START Material for this exercise

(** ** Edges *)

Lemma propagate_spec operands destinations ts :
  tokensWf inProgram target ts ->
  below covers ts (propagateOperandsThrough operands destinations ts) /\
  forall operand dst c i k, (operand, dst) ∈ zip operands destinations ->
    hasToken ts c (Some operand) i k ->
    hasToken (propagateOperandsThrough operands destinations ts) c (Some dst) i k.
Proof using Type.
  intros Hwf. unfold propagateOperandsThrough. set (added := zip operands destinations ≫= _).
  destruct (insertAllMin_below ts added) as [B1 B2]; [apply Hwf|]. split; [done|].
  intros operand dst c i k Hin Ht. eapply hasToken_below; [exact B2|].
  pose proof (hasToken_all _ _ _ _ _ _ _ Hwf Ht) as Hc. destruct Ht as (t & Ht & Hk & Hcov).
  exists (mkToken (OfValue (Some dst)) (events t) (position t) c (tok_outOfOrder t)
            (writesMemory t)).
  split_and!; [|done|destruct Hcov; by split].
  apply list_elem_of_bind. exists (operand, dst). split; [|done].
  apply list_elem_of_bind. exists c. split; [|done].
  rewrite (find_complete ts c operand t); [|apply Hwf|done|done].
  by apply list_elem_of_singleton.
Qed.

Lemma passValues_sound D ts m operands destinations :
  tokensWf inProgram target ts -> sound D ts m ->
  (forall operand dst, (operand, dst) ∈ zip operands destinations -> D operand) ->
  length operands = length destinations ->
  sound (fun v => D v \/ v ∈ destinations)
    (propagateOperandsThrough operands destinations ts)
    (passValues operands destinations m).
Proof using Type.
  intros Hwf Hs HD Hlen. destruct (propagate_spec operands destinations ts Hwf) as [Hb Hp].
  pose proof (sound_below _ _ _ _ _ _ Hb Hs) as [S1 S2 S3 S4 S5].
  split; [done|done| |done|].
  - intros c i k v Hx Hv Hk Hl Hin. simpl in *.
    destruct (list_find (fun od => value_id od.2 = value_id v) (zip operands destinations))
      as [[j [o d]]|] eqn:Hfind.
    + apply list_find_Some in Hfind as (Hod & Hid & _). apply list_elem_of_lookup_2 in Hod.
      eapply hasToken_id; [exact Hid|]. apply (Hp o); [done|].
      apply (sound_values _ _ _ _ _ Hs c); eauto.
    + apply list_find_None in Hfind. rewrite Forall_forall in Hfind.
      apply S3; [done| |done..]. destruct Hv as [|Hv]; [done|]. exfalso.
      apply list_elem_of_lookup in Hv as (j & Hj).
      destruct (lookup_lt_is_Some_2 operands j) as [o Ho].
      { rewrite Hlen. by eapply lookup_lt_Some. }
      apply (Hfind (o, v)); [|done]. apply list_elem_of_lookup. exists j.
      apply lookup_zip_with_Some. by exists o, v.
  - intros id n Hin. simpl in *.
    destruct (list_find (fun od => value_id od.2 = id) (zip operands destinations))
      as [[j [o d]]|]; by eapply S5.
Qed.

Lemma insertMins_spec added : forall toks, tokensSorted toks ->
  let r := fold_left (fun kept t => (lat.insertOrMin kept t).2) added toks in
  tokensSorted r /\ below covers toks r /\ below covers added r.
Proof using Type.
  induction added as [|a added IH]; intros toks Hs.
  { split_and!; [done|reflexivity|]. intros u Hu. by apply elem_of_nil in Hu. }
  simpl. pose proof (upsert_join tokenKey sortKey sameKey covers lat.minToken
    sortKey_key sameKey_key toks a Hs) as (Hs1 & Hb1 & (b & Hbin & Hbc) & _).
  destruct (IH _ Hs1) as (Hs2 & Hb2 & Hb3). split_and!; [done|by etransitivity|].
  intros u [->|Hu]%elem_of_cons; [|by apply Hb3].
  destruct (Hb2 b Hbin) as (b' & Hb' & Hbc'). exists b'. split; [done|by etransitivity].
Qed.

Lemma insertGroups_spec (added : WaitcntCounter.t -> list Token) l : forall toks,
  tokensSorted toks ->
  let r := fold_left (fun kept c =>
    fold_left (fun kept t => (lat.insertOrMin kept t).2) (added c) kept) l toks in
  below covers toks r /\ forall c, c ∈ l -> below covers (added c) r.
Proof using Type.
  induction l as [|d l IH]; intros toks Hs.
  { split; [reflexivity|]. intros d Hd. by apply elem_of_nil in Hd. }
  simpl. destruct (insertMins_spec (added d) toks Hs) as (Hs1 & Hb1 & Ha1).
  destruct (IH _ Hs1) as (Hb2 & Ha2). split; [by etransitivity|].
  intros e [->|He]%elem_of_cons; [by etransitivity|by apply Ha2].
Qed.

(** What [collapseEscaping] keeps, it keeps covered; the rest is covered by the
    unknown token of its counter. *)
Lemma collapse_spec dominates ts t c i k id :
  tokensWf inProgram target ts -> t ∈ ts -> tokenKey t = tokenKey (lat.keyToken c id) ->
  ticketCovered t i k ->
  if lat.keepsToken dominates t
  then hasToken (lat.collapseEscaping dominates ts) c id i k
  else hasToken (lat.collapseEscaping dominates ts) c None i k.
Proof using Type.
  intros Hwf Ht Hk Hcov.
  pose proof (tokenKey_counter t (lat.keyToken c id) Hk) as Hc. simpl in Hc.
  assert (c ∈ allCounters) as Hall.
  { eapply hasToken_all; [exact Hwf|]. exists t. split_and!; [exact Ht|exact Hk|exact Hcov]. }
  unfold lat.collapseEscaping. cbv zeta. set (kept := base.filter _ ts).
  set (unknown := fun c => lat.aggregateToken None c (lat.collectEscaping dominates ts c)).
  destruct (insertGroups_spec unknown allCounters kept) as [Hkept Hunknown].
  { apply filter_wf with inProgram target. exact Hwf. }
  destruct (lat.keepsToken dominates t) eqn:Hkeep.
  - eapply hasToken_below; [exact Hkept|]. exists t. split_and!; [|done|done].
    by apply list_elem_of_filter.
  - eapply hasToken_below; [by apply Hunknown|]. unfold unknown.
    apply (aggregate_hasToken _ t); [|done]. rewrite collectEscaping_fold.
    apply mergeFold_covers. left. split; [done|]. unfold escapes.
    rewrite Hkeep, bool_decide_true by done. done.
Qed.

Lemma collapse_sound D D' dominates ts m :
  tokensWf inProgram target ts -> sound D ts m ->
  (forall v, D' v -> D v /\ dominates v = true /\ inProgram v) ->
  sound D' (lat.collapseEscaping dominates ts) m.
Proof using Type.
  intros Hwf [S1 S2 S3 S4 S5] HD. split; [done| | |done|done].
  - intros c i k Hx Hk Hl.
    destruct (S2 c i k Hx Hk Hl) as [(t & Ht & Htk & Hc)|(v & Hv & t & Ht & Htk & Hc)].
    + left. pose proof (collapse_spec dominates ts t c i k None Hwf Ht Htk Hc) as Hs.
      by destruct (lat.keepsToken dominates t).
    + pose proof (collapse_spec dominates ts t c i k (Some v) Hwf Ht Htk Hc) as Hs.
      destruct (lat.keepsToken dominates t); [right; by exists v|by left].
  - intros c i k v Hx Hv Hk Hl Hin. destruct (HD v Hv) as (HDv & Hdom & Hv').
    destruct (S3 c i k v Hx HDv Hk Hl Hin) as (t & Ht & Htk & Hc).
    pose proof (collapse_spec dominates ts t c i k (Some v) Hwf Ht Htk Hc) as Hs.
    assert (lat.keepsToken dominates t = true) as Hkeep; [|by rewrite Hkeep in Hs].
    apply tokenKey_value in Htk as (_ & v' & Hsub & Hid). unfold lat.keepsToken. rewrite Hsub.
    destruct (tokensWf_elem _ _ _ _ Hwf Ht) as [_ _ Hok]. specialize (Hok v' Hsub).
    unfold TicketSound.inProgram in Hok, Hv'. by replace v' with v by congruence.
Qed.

END Material for this exercise

The lines to output run from the one containing "destruct (tokensWf_elem _" to the last line of the entries; give them back exactly.

Task result -
    destruct (tokensWf_elem _ _ _ _ Hwf Ht) as [_ _ Hok]. specialize (Hok v' Hsub).
    unfold TicketSound.inProgram in Hok, Hv'. by replace v' with v by congruence.
Qed.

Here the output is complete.